WORK INSTRUCTIONS:
Below this line is the material. Write out only its lines from the one containing "Definition conn_user (w" through the one containing "Definition newly (w", both kept, exactly.

RECORD EXCERPTS:
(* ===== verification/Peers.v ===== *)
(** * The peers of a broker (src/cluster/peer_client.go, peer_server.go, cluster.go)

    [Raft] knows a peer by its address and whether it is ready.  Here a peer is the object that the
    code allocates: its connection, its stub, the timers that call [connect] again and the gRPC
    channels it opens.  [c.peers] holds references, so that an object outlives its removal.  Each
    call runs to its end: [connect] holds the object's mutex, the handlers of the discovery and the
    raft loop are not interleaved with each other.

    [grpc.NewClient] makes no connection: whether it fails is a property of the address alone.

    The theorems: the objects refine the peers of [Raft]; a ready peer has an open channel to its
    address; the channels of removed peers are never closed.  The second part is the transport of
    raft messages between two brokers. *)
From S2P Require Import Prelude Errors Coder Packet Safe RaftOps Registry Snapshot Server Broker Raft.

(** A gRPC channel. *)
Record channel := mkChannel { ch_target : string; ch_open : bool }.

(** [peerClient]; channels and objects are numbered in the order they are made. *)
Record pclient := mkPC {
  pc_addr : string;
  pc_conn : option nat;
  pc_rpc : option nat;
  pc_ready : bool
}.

...

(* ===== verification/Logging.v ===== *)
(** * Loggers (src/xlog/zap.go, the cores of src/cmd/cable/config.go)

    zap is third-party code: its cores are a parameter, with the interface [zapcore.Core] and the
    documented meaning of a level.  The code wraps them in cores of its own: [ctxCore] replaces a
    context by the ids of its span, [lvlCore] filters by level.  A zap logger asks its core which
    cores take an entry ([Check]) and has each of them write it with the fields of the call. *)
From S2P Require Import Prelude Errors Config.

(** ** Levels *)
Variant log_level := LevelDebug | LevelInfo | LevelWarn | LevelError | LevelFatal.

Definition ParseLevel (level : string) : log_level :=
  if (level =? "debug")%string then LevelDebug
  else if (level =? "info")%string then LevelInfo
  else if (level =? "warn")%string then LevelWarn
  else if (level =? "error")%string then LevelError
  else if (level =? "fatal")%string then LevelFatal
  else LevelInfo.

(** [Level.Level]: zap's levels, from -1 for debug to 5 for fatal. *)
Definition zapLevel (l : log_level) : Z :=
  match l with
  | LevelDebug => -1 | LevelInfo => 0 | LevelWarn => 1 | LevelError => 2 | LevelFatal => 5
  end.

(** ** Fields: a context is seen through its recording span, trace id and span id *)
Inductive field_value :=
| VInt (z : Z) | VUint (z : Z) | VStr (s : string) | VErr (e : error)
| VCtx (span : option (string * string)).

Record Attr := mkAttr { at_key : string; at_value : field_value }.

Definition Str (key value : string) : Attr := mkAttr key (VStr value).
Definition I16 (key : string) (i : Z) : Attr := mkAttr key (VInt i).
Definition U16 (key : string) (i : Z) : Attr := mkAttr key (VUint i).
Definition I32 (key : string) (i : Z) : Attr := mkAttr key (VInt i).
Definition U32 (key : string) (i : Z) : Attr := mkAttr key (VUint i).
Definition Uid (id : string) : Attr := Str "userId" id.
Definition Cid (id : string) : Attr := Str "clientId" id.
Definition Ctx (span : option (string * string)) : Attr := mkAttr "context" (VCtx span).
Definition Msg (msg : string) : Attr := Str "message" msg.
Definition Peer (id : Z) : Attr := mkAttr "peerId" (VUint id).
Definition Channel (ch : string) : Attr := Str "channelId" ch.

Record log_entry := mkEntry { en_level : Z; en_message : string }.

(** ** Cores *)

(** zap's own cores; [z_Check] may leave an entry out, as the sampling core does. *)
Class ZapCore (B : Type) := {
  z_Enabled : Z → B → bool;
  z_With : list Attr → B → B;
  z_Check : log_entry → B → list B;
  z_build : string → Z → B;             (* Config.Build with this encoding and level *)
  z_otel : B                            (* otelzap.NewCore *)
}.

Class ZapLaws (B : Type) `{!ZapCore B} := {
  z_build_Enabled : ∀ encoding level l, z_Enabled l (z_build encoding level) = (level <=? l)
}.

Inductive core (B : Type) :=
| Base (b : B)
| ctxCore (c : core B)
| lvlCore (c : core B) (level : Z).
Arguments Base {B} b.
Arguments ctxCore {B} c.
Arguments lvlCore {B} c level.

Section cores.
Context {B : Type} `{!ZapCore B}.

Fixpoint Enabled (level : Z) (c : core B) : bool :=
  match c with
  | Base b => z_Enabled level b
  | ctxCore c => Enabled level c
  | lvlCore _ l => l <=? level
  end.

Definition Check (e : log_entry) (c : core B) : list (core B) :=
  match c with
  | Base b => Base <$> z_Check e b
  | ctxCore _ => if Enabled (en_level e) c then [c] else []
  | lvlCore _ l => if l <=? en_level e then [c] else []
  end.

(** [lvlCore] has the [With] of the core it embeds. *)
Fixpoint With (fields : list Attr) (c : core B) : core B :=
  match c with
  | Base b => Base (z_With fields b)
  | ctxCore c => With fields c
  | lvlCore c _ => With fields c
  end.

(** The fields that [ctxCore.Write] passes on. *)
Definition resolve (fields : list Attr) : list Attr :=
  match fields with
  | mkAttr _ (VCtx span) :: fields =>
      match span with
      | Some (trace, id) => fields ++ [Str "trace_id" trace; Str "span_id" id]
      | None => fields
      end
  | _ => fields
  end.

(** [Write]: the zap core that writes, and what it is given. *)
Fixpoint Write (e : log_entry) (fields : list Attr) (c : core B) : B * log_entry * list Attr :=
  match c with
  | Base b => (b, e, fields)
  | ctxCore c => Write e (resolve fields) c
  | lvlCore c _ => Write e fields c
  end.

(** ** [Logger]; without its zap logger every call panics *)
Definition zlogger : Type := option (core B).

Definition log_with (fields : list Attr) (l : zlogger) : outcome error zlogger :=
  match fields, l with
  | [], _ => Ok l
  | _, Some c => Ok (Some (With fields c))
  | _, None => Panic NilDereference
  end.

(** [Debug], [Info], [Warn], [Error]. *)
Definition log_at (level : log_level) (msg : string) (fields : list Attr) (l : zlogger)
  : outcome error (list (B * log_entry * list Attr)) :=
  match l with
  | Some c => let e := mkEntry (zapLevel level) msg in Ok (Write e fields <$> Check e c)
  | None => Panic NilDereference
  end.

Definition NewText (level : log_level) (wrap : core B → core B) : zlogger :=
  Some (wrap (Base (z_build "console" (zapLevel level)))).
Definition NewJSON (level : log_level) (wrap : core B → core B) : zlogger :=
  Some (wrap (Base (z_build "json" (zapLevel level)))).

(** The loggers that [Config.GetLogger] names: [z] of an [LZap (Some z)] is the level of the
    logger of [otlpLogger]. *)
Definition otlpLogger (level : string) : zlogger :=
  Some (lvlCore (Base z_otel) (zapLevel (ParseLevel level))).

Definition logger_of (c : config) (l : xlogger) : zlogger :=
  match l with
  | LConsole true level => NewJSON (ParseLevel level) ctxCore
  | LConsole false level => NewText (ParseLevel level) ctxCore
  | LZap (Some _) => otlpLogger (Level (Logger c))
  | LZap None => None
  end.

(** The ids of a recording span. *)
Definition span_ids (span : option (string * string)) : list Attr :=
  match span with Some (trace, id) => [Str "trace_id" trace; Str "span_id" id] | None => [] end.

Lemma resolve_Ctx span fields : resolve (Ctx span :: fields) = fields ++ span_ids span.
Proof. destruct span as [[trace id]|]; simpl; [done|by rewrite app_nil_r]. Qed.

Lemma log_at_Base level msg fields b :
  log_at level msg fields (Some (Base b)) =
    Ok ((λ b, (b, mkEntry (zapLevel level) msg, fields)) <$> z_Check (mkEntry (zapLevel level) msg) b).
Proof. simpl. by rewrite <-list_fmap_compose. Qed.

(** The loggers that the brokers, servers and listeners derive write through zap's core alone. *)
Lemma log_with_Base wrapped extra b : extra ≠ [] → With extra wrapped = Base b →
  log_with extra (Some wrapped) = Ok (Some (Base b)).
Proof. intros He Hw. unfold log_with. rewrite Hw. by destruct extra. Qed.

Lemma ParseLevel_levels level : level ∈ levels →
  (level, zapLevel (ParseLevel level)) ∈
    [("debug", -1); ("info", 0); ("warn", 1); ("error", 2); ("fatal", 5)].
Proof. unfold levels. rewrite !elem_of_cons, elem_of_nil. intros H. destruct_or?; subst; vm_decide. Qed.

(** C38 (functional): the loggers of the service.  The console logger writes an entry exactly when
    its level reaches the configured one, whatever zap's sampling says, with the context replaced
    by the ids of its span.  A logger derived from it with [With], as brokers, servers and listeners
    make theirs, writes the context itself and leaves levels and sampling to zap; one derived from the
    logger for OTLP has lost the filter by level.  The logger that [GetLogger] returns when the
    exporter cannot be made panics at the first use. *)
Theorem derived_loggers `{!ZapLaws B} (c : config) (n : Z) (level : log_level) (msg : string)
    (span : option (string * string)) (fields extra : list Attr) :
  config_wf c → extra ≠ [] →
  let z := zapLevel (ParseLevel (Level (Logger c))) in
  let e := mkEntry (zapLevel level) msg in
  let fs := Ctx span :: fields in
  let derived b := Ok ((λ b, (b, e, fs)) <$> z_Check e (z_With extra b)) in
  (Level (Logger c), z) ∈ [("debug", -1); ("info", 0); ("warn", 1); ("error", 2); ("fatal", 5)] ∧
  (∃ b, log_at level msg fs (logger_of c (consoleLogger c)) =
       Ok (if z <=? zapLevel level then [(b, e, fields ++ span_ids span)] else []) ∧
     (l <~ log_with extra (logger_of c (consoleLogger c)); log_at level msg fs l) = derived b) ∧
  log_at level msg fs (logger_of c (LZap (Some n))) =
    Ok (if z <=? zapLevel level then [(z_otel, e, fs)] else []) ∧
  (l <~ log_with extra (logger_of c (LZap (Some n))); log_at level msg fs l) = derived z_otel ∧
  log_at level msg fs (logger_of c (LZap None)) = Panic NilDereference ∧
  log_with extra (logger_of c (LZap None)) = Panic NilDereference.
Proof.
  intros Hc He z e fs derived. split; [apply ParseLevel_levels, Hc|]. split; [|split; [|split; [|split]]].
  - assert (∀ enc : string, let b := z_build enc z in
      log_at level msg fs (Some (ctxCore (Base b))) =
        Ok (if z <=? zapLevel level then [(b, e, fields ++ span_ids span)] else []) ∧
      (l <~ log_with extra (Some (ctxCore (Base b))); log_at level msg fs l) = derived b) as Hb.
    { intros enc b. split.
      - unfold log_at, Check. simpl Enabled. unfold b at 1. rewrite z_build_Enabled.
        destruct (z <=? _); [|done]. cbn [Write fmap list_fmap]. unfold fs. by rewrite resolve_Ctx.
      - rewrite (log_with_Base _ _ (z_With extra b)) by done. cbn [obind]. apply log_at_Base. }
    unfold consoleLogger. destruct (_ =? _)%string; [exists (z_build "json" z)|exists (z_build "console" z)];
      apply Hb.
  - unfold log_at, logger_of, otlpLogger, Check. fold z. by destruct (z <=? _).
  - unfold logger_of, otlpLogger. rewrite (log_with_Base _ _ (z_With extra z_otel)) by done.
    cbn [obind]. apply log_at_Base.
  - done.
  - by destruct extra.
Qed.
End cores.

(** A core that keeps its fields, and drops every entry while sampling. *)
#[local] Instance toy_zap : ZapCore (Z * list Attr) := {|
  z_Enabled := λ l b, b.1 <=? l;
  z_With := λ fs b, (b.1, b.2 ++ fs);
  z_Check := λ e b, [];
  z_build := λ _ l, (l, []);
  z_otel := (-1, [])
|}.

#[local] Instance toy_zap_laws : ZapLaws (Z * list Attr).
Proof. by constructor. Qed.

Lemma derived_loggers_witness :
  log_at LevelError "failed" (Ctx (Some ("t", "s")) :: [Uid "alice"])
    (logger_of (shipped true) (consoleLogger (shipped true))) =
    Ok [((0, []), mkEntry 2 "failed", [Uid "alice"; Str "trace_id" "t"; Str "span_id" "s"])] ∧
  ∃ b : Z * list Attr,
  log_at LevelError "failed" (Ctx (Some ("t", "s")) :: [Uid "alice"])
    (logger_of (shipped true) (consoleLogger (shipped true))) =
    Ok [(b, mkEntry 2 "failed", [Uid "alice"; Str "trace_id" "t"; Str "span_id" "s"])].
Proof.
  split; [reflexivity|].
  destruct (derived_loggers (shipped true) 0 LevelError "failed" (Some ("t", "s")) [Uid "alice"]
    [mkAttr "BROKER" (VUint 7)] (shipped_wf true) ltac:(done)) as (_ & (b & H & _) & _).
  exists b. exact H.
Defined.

...

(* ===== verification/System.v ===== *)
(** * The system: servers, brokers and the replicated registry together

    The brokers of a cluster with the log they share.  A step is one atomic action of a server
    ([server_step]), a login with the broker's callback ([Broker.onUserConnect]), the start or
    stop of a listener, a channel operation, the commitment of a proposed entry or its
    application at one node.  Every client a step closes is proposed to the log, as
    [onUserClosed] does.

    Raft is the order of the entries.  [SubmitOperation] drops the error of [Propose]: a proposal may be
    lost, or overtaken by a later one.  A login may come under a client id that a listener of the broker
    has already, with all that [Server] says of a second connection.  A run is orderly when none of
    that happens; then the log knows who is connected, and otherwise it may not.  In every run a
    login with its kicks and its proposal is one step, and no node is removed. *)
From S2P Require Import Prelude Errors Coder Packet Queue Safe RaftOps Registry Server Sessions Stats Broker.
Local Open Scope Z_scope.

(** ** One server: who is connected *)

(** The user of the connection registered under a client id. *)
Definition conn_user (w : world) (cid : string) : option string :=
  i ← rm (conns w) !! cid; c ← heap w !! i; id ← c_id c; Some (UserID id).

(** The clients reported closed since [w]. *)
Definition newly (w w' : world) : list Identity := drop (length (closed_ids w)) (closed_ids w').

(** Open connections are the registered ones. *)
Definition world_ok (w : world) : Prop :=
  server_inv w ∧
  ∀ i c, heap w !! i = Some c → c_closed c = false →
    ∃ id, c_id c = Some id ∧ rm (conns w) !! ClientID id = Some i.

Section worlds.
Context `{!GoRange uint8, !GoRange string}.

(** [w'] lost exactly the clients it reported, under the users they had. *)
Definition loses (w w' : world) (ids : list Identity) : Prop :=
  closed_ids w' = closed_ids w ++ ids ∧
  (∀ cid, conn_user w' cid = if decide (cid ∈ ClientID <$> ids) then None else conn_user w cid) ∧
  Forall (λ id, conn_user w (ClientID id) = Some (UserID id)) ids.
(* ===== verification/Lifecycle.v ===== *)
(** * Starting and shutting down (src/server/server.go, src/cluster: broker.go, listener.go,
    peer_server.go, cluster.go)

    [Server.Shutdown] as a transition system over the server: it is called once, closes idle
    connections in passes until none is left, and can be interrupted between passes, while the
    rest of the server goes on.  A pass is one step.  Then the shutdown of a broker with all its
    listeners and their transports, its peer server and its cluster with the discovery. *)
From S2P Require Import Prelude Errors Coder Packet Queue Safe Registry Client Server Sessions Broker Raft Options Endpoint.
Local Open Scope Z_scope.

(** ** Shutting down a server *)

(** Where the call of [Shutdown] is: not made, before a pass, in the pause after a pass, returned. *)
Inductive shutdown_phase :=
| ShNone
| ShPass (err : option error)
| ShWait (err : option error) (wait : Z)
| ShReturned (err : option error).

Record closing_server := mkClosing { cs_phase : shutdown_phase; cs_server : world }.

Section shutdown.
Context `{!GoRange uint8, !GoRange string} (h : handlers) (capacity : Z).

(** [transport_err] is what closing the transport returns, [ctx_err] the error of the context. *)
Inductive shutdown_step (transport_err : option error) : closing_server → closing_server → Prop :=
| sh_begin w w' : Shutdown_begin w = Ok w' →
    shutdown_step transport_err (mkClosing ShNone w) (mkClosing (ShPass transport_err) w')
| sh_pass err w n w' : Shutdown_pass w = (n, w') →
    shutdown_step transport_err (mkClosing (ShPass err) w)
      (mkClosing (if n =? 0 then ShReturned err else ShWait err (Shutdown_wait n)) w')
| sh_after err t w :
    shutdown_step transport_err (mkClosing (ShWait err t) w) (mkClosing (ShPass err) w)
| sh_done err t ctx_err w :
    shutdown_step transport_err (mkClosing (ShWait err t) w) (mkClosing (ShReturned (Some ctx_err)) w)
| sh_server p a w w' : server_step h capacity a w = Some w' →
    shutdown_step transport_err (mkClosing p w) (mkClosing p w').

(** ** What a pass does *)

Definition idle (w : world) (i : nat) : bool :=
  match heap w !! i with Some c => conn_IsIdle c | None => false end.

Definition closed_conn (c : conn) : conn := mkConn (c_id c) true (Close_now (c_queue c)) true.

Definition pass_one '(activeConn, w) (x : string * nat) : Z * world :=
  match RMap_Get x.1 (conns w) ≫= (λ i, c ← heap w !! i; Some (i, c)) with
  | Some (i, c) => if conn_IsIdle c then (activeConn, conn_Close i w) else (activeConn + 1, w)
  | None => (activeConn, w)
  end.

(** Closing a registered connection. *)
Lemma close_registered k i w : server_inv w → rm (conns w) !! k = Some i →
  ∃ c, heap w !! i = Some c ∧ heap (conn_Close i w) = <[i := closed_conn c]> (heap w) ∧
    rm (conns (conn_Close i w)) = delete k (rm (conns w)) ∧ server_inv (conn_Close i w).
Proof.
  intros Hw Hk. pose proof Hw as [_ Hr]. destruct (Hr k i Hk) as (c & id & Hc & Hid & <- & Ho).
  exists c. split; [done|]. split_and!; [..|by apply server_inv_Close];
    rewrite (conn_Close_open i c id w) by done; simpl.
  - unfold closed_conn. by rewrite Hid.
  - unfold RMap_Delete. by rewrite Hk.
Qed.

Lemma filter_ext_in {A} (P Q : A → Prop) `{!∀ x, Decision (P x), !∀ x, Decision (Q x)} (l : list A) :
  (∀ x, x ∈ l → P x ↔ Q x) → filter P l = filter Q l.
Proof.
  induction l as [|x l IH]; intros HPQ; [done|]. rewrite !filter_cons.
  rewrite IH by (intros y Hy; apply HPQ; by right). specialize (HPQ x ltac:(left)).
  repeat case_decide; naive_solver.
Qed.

PROBLEM SOLUTION:
Definition conn_user (w : world) (cid : string) : option string :=
  i ← rm (conns w) !! cid; c ← heap w !! i; id ← c_id c; Some (UserID id).

(** The clients reported closed since [w]. *)
Definition newly (w w' : world) : list Identity := drop (length (closed_ids w)) (closed_ids w').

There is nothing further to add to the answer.